- Native to: Indonesia
- Region: Northern and western regions of Halmahera Island (mainly)
- Ethnicity: Gorap people
- Native speakers: (1,000 cited 1992)
- Language family: Malay-based creole Eastern Indonesia MalayManadoic MalayGorap; ; ;

Official status
- Recognised minority language in: Indonesia

Language codes
- ISO 639-3: goq
- Glottolog: gora1261
- ELP: Gorap; Gorap;
- Gorap language classified as Endangered by UNESCO in its Atlas of the World's Languages at Risk of Extinction.

= Gorap language =

Malay creole, spoken in Northern Halmahera Island

Gorap is a Malay-based creole language predominantly spoken by Gorap (Bobaneigo) (Note: Bobaneigo is actually the name of a village where the Gorap language is spoken, this overlaps greatly with the ethnic name itself which is actually simply referred to as "Gorap".) ethnic group, indigenous to western and northern regions of the Indonesian island of Halmahera. It shares vocabulary with other Papuan languages and some of languages spoken in Sulawesi, such as Buginese and Cia-Cia. Roughly around 60 out of 200 attested words in this language were indicated sharing vocabulary with those languages.

While the Gorap language is also well documented, the collection mostly contains stimulus-based recordings; namely from Pear Film and Man and Tree Spacegame, but also folklore. The collection is expected to grow gradually in the coming years, covering various genres of speaking events. Many recordings were transcribed in Gorap language and translated into English language and standard Indonesian.

== Distribution ==
Gorap language is spoken natively on the Indonesian island of Halmahera, specifically in the Kao Teluk district which is administratively part of the North Halmahera Regency and also in the East Jailolo district in the West Halmahera Regency. This language is also spoken by its diasporic community, especially those who lives on the island of Morotai (especially South Morotai) and also on the island of Sulawesi (especially Southeast Sulawesi).

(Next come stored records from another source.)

(** C6, as amended. A buffer shorter than five bytes is never taken for
    a PDF; it is taken for a DOCX package exactly when it starts with
    the two bytes "PK", so the Format Sniffer answers UNKNOWN for every
    buffer shorter than two bytes. Both checks are total functions:
    neither throws. *)
Theorem sniff_short_buffer (buf : buffer) :
  (length buf < 5)%nat ->
  PdfParser.isValidPDFBuffer buf = false /\
  (DocxParser.isValidDOCXBuffer buf = true <-> exists rest, buf = 80 :: 75 :: rest) /\
  ((length buf < 2)%nat -> Spec.sniff buf = Spec.UNKNOWN).
Proof.
  intros Hlen. split; [by apply isValidPDFBuffer_short|].
  split; [apply isValidDOCXBuffer_true|].
  intros Hshort. unfold Spec.sniff.
  rewrite isValidPDFBuffer_short by done.
  destruct (DocxParser.isValidDOCXBuffer buf) eqn:Hdocx; [|done].
  apply isValidDOCXBuffer_true in Hdocx as [rest ->]. simpl in Hshort. lia.
Qed.

Lemma sniff_short_buffer_witness :
  PdfParser.isValidPDFBuffer [37; 80; 68; 70] = false /\ Spec.sniff [80] = Spec.UNKNOWN.
Proof.
  split.
  - apply (sniff_short_buffer [37; 80; 68; 70]). simpl. lia.
  - apply (sniff_short_buffer [80]); simpl; lia.
Defined.

(** C6, as stated, fails on the two-byte buffer "PK": it is shorter than
    five bytes and [isValidDOCXBuffer] accepts it. *)
Lemma sniff_short_buffer_counterexample :
  (length [80; 75] < 5)%nat /\
  DocxParser.isValidDOCXBuffer [80; 75] = true /\
  Spec.sniff [80; 75] = Spec.OWPML_ZIP.
Proof. split; [simpl; lia|]. split; reflexivity. Qed.

(* ===================================================================== *)
(** ** Input Validator: the declared-type check *)
(* ===================================================================== *)

Section DeclaredType.

Import FileValidation.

This language is spoken in 11 villages in the northern part of Halmahera island and southern part of Morotai island, which from population surveys is inhabited by the Gorap ethnic group as much as 87.68%, Makian 1.29%, Galela 1.37%, Ternate 0.60%, Tobelo 0.55%, Sangir 6.67%, Bugis 1.24%, Javanese 0.77%, and Maba as much as 1.03%. The Gorap speaking villages are Bobaneigo, Nusa Ambu, Sondo-Sondo, Nusa Jaya, Talaga Jaya, Ekor, Saramaake in Halmahera island; Daruba, Galo-Galo, Waringin, Pilowo in Morotai island.

== Classification ==
Gorap is classified as a creole language of Eastern Indonesia Malay. It is creolized because it is used as the lingua franca of the people in the area where other languages in the Austronesian and Papuan family are spoken, so most of its vocabulary is influenced by the surrounding languages. Malay and other Sulawesi languages indicated to be spoken in the Halmahera itself is thought to have spread through trader from the Sulawesi region who traded using the language. According to Glottolog, the Gorap language along with Manado Malay and North Moluccan Malay are grouped into its own sub-branch of East Indonesian Malay creole languages, the Manadoic branch.